The IntraLase femtosecond laser was introduced as a safer way to create a flap several years ago. It offers unparalleled safety because it offers more precise thickness settings, is more customizable, is unaffected by the shape of the patients cornea, allows the surgeon to visualize flap creation and offers a “second chance feature” In addition the flap parameters can be adjusted to create a “manhole” configuration that causes the flap to fit snug decreasing the risk of flap slippage.

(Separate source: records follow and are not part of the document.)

Lemma sequence_lead z z1 n lo hi s :
  lead (byte z) = Some (S n, lo, hi) → 192 ≤ z < 256 → 128 ≤ z1 ≤ 191 → lo ≤ z1 ≤ hi →
  (∀ t, ahead (raw t) = [] → length (ahead (raw (s +:+ t))) = n) → String.length s = n →
  sequence (String (byte z) (String (byte z1) s)).
Proof.
  intros Hl Hz Hz1 Hb Hs Hn. eexists _, _. split_and!; [done|apply not_cont_byte; lia|].
  intros t Ht. change (String (byte z1) s +:+ t) with (String (byte z1) (s +:+ t)). rewrite ahead_byte by lia.
  apply seq_size_spec. exists lo, hi. simpl. rewrite Hn. split_and!; [done| |].
  - rewrite Hs by done. lia.
  - right. eexists _, _. split; [done|]. unfold within. rewrite code_byte by lia. lia.
Qed.

Lemma encode_rune_sequence r :
  0 ≤ r < 1114112 → is_surrogate r = false → sequence (encode_rune r).
Proof.
  unfold is_surrogate, within. rewrite andb_false_iff, !Z.leb_gt. intros Hr Hs.
  unfold encode_rune. destruct (Z.ltb_spec r 128) as [H1|H1].
  { exists (byte r), "". split_and!; [done|apply not_cont_byte; lia|].
    intros t Ht. apply seq_size_ascii. rewrite code_byte; lia. }
  destruct (Z.ltb_spec r 2048) as [H2|H2].
  { eapply sequence_lead with (n := 0%nat); [apply lead_byte; lia|lia..| |done].
    intros t Ht. change ("" +:+ t) with t. by rewrite Ht. }
  destruct (Z.ltb_spec r 65536) as [H3|H3].
  { eapply sequence_lead with (n := 1%nat); [apply lead_byte; lia|lia|lia|repeat case_match; lia| |done].
    intros t Ht. change (String ?c "" +:+ t) with (String c t). by rewrite ahead_byte, Ht by lia. }
  eapply sequence_lead with (n := 2%nat); [apply lead_byte; lia|lia|lia|repeat case_match; lia| |done].
  intros t Ht. change (String ?c (String ?c' "") +:+ t) with (String c (String c' t)).
  by rewrite !ahead_byte, Ht by lia.
Qed.

Lemma decode_prefix s0 t : decode_from (String.length s0) (raw (s0 +:+ t)) = s0 +:+ decode_from 0 (raw t).
Proof. induction s0 as [|c s0 IH]; [done|]. simpl. by rewrite IH. Qed.

Lemma decode_sequence s t : sequence s → ahead (raw t) = [] →
  decode_from 0 (raw (s +:+ t)) = s +:+ decode_from 0 (raw t) ∧ ahead (raw (s +:+ t)) = [].
Proof.
  intros (c & s0 & -> & Hc & Hs) Ht. change (String c s0 +:+ t) with (String c (s0 +:+ t)).
  cbn [raw decode_from]. rewrite (Hs t Ht), decode_prefix. split; [done|]. simpl. by rewrite Hc.
Qed.

Lemma hex_value_bounds c : is_hex c = true → 0 ≤ hex_value c < 16.
Proof. destruct c as [[] [] [] [] [] [] [] []]; vm_compute; done || (by intros _; split). Qed.

Lemma hex4_bounds h1 h2 h3 h4 : wf_item (Uni h1 h2 h3 h4) = true → 0 ≤ hex4 h1 h2 h3 h4 < 65536.
Proof.
  cbn [wf_item]. intros [[[H1 H2]%andb_true_iff H3]%andb_true_iff H4]%andb_true_iff. unfold hex4.
  apply hex_value_bounds in H1, H2, H3, H4. lia.
Qed.

Lemma replacement_sequence : sequence (encode_rune replacement).
Proof. by apply encode_rune_sequence. Qed.

Lemma decode_pair_sequence r1 r2 r : decode_pair r1 r2 = Some r → sequence (encode_rune r).
Proof.
  unfold decode_pair, within. case_match eqn:E; [|done]. intros [= <-].
  rewrite !andb_true_iff, !Z.leb_le in E.
  apply encode_rune_sequence; [lia|]. unfold is_surrogate, within. apply andb_false_iff.
  rewrite !Z.leb_gt. lia.
Qed.
(* ===== verification/Router.v ===== *)
(** * The inference router (control-plane/router/router.go)

    [pickWorker] and the handler with its retry loop.  Between two reads of an
    in-flight counter other requests may change it, so the values read are an
    argument: [reads k id] is what the [k]-th call of [getInFlight] in one
    [pickWorker] returns.  A worker's answer to a forwarded request comes from
    outside the program and is an argument too ([Exchange]).  The handler returns
    the events other parts can observe, in order, and the response. *)

From S2P Require Import Prelude GoFloat Proto GoTimer Registry GoHttp GoStrings GoJson GoUnmarshal.
Open Scope Z_scope.

(** ** Worker selection *)

Abbreviation id_of e := (WorkerId (Info e)).
Abbreviation cost_of e := (CostPerHour (Info e)).

(** The loop over [workers[1:]]; [k] numbers the next [getInFlight] call. *)
Fixpoint min_flight (reads : nat → string → Z) (k : nat) (cur : Z) (ws : list WorkerEntry) : Z :=
  match ws with
  | [] => cur
  | w :: ws' =>
    let f := reads k (id_of w) in
    min_flight reads (S k) (if f <? cur then f else cur) ws'
  end.

(** The loop that keeps the workers at the minimum. *)
Fixpoint at_flight (reads : nat → string → Z) (k : nat) (m : Z) (ws : list WorkerEntry)
    : list WorkerEntry :=
  match ws with
  | [] => []
  | w :: ws' =>
    let rest := at_flight reads (S k) m ws' in
    if reads k (id_of w) =? m then w :: rest else rest
  end.

Fixpoint min_cost (cur : float64) (ws : list WorkerEntry) : float64 :=
  match ws with
  | [] => cur
  | w :: ws' => min_cost (if f_ltb (cost_of w) cur then cost_of w else cur) ws'
  end.

Definition at_cost (m : float64) (ws : list WorkerEntry) : list WorkerEntry :=
  filter (λ w, f_eqb (cost_of w) m) ws.

(** The new value of the round-robin counter and the worker, or the panic of an
    index or a remainder by zero. *)
Definition pickWorker (workers : list WorkerEntry) (counter : Z) (reads : nat → string → Z)
    : Z * res WorkerEntry :=
  match workers with
  | [] => (counter, Panic IndexOutOfRange)
  | [w] => (counter, Ok w)
  | w0 :: ws =>
    let minFlight := min_flight reads 1 (reads 0%nat (id_of w0)) ws in
    let flight := at_flight reads (length workers) minFlight workers in
    match flight with
    | [] => (counter, Panic IndexOutOfRange)
    | [w] => (counter, Ok w)
    | f0 :: fs =>
      let cheapest := at_cost (min_cost (cost_of f0) fs) flight in
      let counter' := uint64 (counter + 1) in
      (counter',
       if decide (cheapest = []) then Panic DivideByZero
       else match cheapest !! Z.to_nat (counter' mod Z.of_nat (length cheapest)) with
            | Some w => Ok w
            | None => Panic IndexOutOfRange
            end)
    end
  end.

(** ** In-flight counters *)

(** [counter64] creates a missing counter at 0. *)
Definition counter64 (id : string) (m : gmap string Z) : Z * gmap string Z :=
  match m !! id with
  | Some c => (c, m)
  | None => (0, <[id := 0]> m)
  end.

Definition add_flight (d : Z) (id : string) (m : gmap string Z) : gmap string Z :=
  let '(c, m') := counter64 id m in <[id := int64 (c + d)]> m'.

Definition inc : string → gmap string Z → gmap string Z := add_flight 1.
Definition dec : string → gmap string Z → gmap string Z := add_flight (-1).

Definition getInFlight (m : gmap string Z) (id : string) : Z := default 0 (m !! id).

Definition InFlightSnapshot (m : gmap string Z) : gmap string Z := m.

(** ** Proxy *)

Record ProxyRequest := {
  pr_method : string;
  pr_target : string;
  pr_header : Header;
  pr_body : string;
}.

(** What the HTTP client gives back for a forwarded request: it cannot be built,
    the worker cannot be reached, or the worker answers with a status, a content
    type and a body whose copy may break off. *)
Inductive Exchange :=
  | BuildError (err : string)
  | Unreachable (err : string)
  | Responded (status : Z) (ctype : string) (body : string) (broken : option string).

Definition copy_header (from : Header) (to : Header) (h : string) : Header :=
  if decide (Get from h = "") then to else <[h := Get from h]> to.

Definition proxy_request (orig : Request) (target body : string) : ProxyRequest :=
  {| pr_method := Method orig; pr_target := target;
     pr_header := <["Content-Type" := "application/json"]>
       (foldl (copy_header (ReqHeader orig)) ∅ ["Content-Type"; "Accept"; "Authorization"]);
     pr_body := body |}.

(** [(retryable, err)] and the writer after [proxy], or the panic of [WriteHeader]. *)
Definition proxy (w : Writer) (x : Exchange) : res (bool * option string * Writer) :=
  match x with
  | BuildError err => Ok (true, Some ("build request: " +:+ err), w)
  | Unreachable err => Ok (true, Some ("upstream unreachable: " +:+ err), w)
  | Responded status ctype body broken =>
    if header_panics status w then Panic InvalidWriteHeaderCode
    else
      let w' := Write body (WriteHeader status (SetHeader "Content-Type" ctype w)) in
      match broken with
      | Some err => Ok (false, Some ("stream interrupted: " +:+ err), w')
      | None => Ok (false, None, w')
      end
  end.

(** ** The handler *)

Inductive Event :=
  | EvInc (id : string)
  | EvForward (r : ProxyRequest)
  | EvDec (id : string)
  | EvHook (model result : string).

Inductive Flow :=
  | Finished (w : Writer)
  | Panicked (p : GoPanic).

(** What one attempt sees of its surroundings. *)
Record AttemptEnv := {
  env_counter : Z;
  env_reads : nat → string → Z;
  env_exchange : ProxyRequest → Exchange;
}.

(** The struct with the one field [model] that the body is decoded into; [None] when
    decoding fails. *)
Definition model_field (key : string) (v : json) (model : string) : option string :=
  if selects key "model" then store_string v model else Some model.

Definition decode_model (body : string) : option string := unmarshal_struct model_field "" body.

(** The package's own [min] on ints. *)
Definition min (a b : Z) : Z := if a <? b then a else b.

Section handler.
Context (env : nat → AttemptEnv) (hook : bool).

Definition call_hook (model result : string) : list Event :=
  if hook then [EvHook model result] else [].

(** The retry loop from [attempt] on, with [n] attempts left.  The call of [dec] is not
    deferred: a panic of [proxy] skips it. *)
Fixpoint attempts (n attempt : nat) (req : Request) (model body : string)
    (workers : list WorkerEntry) (tried : list string) (w : Writer) : list Event * Flow :=
  let failed := (call_hook model "error",
    Finished (Error "all workers failed or unavailable" StatusBadGateway w)) in
  match n with
  | O => failed
  | S n' =>
    let candidates := filter (λ e, id_of e ∉ tried) workers in
    if decide (candidates = []) then failed
    else match pickWorker candidates (env_counter (env attempt)) (env_reads (env attempt)) with
    | (_, Panic p) => ([], Panicked p)
    | (_, Ok chosen) =>
      let r := proxy_request req ("http://" +:+ Address (Info chosen) +:+ Path req) body in
      let evs := [EvInc (id_of chosen); EvForward r; EvDec (id_of chosen)] in
      match proxy w (env_exchange (env attempt) r) with
      | Panic p => ([EvInc (id_of chosen); EvForward r], Panicked p)
      | Ok (_, None, w') => (evs ++ call_hook model "success", Finished w')
      | Ok (false, Some _, w') => (evs ++ call_hook model "error", Finished w')
      | Ok (true, Some _, w') =>
        let '(evs', flow) := attempts n' (S attempt) req model body workers (id_of chosen :: tried) w' in
        (evs ++ evs', flow)
      end
    end
  end.

Context `{FmtQuote} `{MapRange}.

(** [i] numbers the loop over the registry's map. *)
Definition handleInference (i : nat) (r : Registry) (req : Request) (w : Writer) : list Event * Flow :=
  if decide (Method req ≠ "POST") then
    ([], Finished (Error "method not allowed" StatusMethodNotAllowed w))
  else match ReqBody req with
  | None => ([], Finished (Error "failed to read request body" StatusBadRequest w))
  | Some body =>
    match decode_model body with
    | None | Some "" =>
      ([], Finished (Error "request body must contain a valid 'model' field" StatusBadRequest w))
    | Some model =>
      let workers := HealthyWorkersForModel i model r in
      if decide (workers = []) then
        ([], Finished (Error ("no healthy workers available for model " +:+ quote model)
               StatusServiceUnavailable w))
      else
        let maxAttempts := min (Z.of_nat (length workers)) 3 in
        attempts (Z.to_nat maxAttempts) 1 req model body workers [] w
    end
  end.

Definition ServeHTTP (i : nat) (r : Registry) (req : Request) (w : Writer) : list Event * Flow :=
  if decide (Path req = "/v1/chat/completions" ∨ Path req = "/v1/completions") then
    handleInference i r req w
  else if decide (Path req = "/healthz") then
    ([], Finished (Write "ok" (WriteHeader StatusOK w)))
  else ([], Finished (Error "not found" StatusNotFound w)).

End handler.

(** ** Lemmas on the selection loops *)

Section selection.
Context (fl : string → Z).

(** The reads numbered [lo] to [hi - 1] all see the counters [fl]. *)
Definition stable_on (lo hi : nat) (reads : nat → string → Z) : Prop :=
  ∀ k id, (lo ≤ k < hi)%nat → reads k id = fl id.

(** No other request changes a counter during the selection. *)
Definition stable (reads : nat → string → Z) : Prop := ∀ k id, reads k id = fl id.

Lemma stable_stable_on lo hi reads : stable reads → stable_on lo hi reads.
Proof. by intros H k id _. Qed.

Lemma min_flight_spec reads k cur ws :
  stable_on k (k + length ws) reads →
  let m := min_flight reads k cur ws in
  m ≤ cur ∧ (∀ w, w ∈ ws → m ≤ fl (id_of w)) ∧ (m = cur ∨ ∃ w, w ∈ ws ∧ m = fl (id_of w)).
Proof.
  revert k cur. induction ws as [|w ws IH]; intros k cur Hst; simpl.
  { split_and!; [lia|set_solver|by left]. }
  cbv zeta. assert (reads k (id_of w) = fl (id_of w)) as -> by (apply Hst; simpl; lia).
  set (cur' := if fl (id_of w) <? cur then fl (id_of w) else cur).
  assert (cur' ≤ cur ∧ cur' ≤ fl (id_of w) ∧ (cur' = cur ∨ cur' = fl (id_of w))) as (H1 & H2 & H3).
  { unfold cur'. destruct (Z.ltb_spec (fl (id_of w)) cur); split_and!; auto; lia. }
  destruct (IH (S k) cur') as (Ha & Hb & Hc); [intros j id Hj; apply Hst; simpl; lia|].
  split_and!.
  - lia.
  - intros v [->|Hv]%elem_of_cons; [lia|auto].
  - destruct Hc as [->|(v & Hv & ->)]; [|right; exists v; split; [by right|done]].
    destruct H3 as [->| ->]; [by left|right; exists w; split; [by left|done]].
Qed.

Lemma at_flight_stable reads k m ws :
  stable_on k (k + length ws) reads →
  at_flight reads k m ws = filter (λ w, fl (id_of w) = m) ws.
Proof.
  revert k. induction ws as [|w ws IH]; intros k Hst; [done|]. simpl.
  rewrite Hst by (simpl; lia).
  rewrite filter_cons, IH by (intros j id Hj; apply Hst; simpl; lia).
  destruct (Z.eqb_spec (fl (id_of w)) m).
  - by rewrite decide_True.
  - by rewrite decide_False.
Qed.

(** The workers with the fewest requests in flight: some worker attains the minimum. *)
Lemma flight_minimal reads w0 ws m :
  stable_on 0 (length (w0 :: ws)) reads → m = min_flight reads 1 (reads 0%nat (id_of w0)) ws →
  (∀ v, v ∈ w0 :: ws → m ≤ fl (id_of v)) ∧ ∃ v, v ∈ w0 :: ws ∧ fl (id_of v) = m.
Proof.
  intros Hst ->. rewrite (Hst 0%nat) by (simpl; lia).
  destruct (min_flight_spec reads 1 (fl (id_of w0)) ws) as (H1 & H2 & H3);
    [intros j id Hj; apply Hst; simpl; lia|]. split.
  - intros v [->|?]%elem_of_cons; auto.
  - destruct H3 as [->|(v & Hv & ->)]; [exists w0|exists v]; split; auto using list_elem_of_here, list_elem_of_further.
Qed.

End selection.

Lemma min_cost_spec cur ws :
  f_isnan cur = false → (∀ w, w ∈ ws → f_isnan (cost_of w) = false) →
  let m := min_cost cur ws in
  f_isnan m = false ∧ f_leb m cur = true ∧ (∀ w, w ∈ ws → f_leb m (cost_of w) = true) ∧
  (m = cur ∨ ∃ w, w ∈ ws ∧ m = cost_of w).
Proof.
  revert cur. induction ws as [|w ws IH]; intros cur Hcur Hws; simpl.
  { split_and!; [done|by apply f_leb_refl|set_solver|by left]. }
  assert (f_isnan (cost_of w) = false) as Hw by (apply Hws; by left).
  set (cur' := if f_ltb (cost_of w) cur then cost_of w else cur).
  assert (f_isnan cur' = false ∧ f_leb cur' cur = true ∧ f_leb cur' (cost_of w) = true ∧
    (cur' = cur ∨ cur' = cost_of w)) as (H1 & H2 & H3 & H4).
  { unfold cur'. destruct (f_ltb (cost_of w) cur) eqn:E.
    - split_and!; auto using f_ltb_leb_weak, f_leb_refl.
    - rewrite f_ltb_leb, negb_false_iff in E by done. split_and!; auto using f_leb_refl. }
  destruct (IH cur' H1) as (Ha & Hb & Hc & Hd); [intros; apply Hws; by right|]. split_and!.
  - done.
  - by eapply f_leb_trans; [|exact Hb|exact H2].
  - intros v [->|Hv]%elem_of_cons; [by eapply f_leb_trans; [|exact Hb|exact H3]|auto].
  - destruct Hd as [->|(v & Hv & ->)]; [|right; exists v; split; [by right|done]].
    destruct H4 as [->| ->]; [by left|right; exists w; split; [by left|done]].
Qed.

Lemma f_ltb_nan x : f_ltb x S754_nan = false.
Proof. by destruct x. Qed.

Lemma min_cost_nan ws : min_cost S754_nan ws = S754_nan.
Proof. induction ws as [|w ws IH]; [done|]. simpl. by rewrite f_ltb_nan. Qed.

Lemma at_cost_nan ws : at_cost S754_nan ws = [].
Proof. unfold at_cost. apply list_filter_none. intros w _ H. by destruct (cost_of w). Qed.

(** Among workers without a NaN cost some are at the minimum, and no cost is below. *)
Lemma cheapest_spec f0 fs :
  (∀ w, w ∈ f0 :: fs → f_isnan (cost_of w) = false) →
  let cheapest := at_cost (min_cost (cost_of f0) fs) (f0 :: fs) in
  cheapest ≠ [] ∧ ∀ w v, w ∈ cheapest → v ∈ f0 :: fs →
    w ∈ f0 :: fs ∧ f_leb (cost_of w) (cost_of v) = true.
Proof.
  intros Hnan. set (m := min_cost (cost_of f0) fs). simpl.
  destruct (min_cost_spec (cost_of f0) fs) as (Hm & H0 & Hle & Hin);
    [apply Hnan; by left|intros; apply Hnan; by right|]. fold m in Hm, H0, Hle, Hin.
  assert (∀ w, w ∈ at_cost m (f0 :: fs) ↔ w ∈ f0 :: fs ∧ f_eqb (cost_of w) m = true) as Hel.
  { intros w. unfold at_cost. rewrite list_elem_of_filter, Is_true_true. tauto. }
  split.
  - assert (∃ w, w ∈ f0 :: fs ∧ m = cost_of w) as (w & Hw & Hmw).
    { destruct Hin as [?|(w & ? & ?)]; [exists f0|exists w]; (split; [|done]); [by left|by right]. }
    assert (w ∈ at_cost m (f0 :: fs)) as Hc; [|by destruct (at_cost _ _); [set_solver|]].
    apply Hel. split; [done|]. rewrite <- Hmw, f_eqb_leb. by rewrite f_leb_refl.
  - intros w v [Hw Heq]%Hel Hv. split; [done|].
    rewrite f_eqb_leb in Heq. apply andb_true_iff in Heq as [Heq _].
    eapply f_leb_trans; [exact Hm|exact Heq|].
    apply elem_of_cons in Hv as [->|Hv]; auto.
Qed.

Lemma mod_length_lookup {A} (l : list A) c :
  l ≠ [] → ∃ x, l !! Z.to_nat (c mod Z.of_nat (length l)) = Some x ∧ x ∈ l.
Proof.
  intros Hl. assert (0 < Z.of_nat (length l)) by (destruct l; [done|simpl; lia]).
  pose proof (Z.mod_pos_bound c (Z.of_nat (length l)) ltac:(lia)).
  destruct (lookup_lt_is_Some_2 l (Z.to_nat (c mod Z.of_nat (length l)))) as [x Hx]; [lia|].
  exists x. split; [done|]. by eapply list_elem_of_lookup_2.
Qed.

Lemma pickWorker_in ws c reads c' w : pickWorker ws c reads = (c', Ok w) → w ∈ ws.
Proof.
  assert (∀ k m l v, v ∈ at_flight reads k m l → v ∈ l) as Hsub.
  { intros k m l. revert k. induction l as [|x l IH]; intros k v; simpl; [done|].
    case_goal; [intros [->|?%IH]%elem_of_cons; [by left|by right]|intros ?%IH; by right]. }
  unfold pickWorker. destruct ws as [|w0 [|w1 ws]]; [done|intros [= <- <-]; by left|].
  set (fl := at_flight _ _ _ _). assert (∀ v, v ∈ fl → v ∈ w0 :: w1 :: ws) as Hfl by apply Hsub.
  destruct fl as [|f0 [|f1 fs]]; [done|intros [= _ <-]; apply Hfl; by left|].
  case_decide; [done|]. destruct (_ !! _) as [v|] eqn:E; [|done]. intros [= _ <-].
  apply Hfl. apply list_elem_of_lookup_2 in E. unfold at_cost in E.
  by apply list_elem_of_filter in E as [_ ?].
Qed.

Raleigh LASIK patients may be confused by “cut-rate” LASIK centers offering blade-free or All-Laser Z-LASIK assuming this is the same as IntraLase. While Z-LASIK is indeed blade-free and does offer precise thickness settings like IntraLase, it offers none of the other safety features ie customization, lack of variability related to an individual patients starting cornea shape, the surgeon can not watch the flap being created and there is no second chance feature: basically you have only one chance to get it right.
Another important difference between the two types of flap-making lasers used in the greater Raleigh area is that a Z-LASIK flap is a single plane cut just like that created by a microkeratome blade whereas the IntraLase has a customizable side cut by which the surgeon can create a “lock-top”. This means the IntraLase flap is more secure against displacement from eye rubbing, squinting and squeezing during the first several hours after the procedure. The flap is also more secure from trauma in the months and years after the LASIK procedure.
So don’t be fooled into thinking all LASIK procedures are the same or that all Blade-Free LASIK procedures are the same. Many patients seek out our services over cheaper providers because they took the time to study the difference in technology and value their safety over a couple hundred dollars in savings.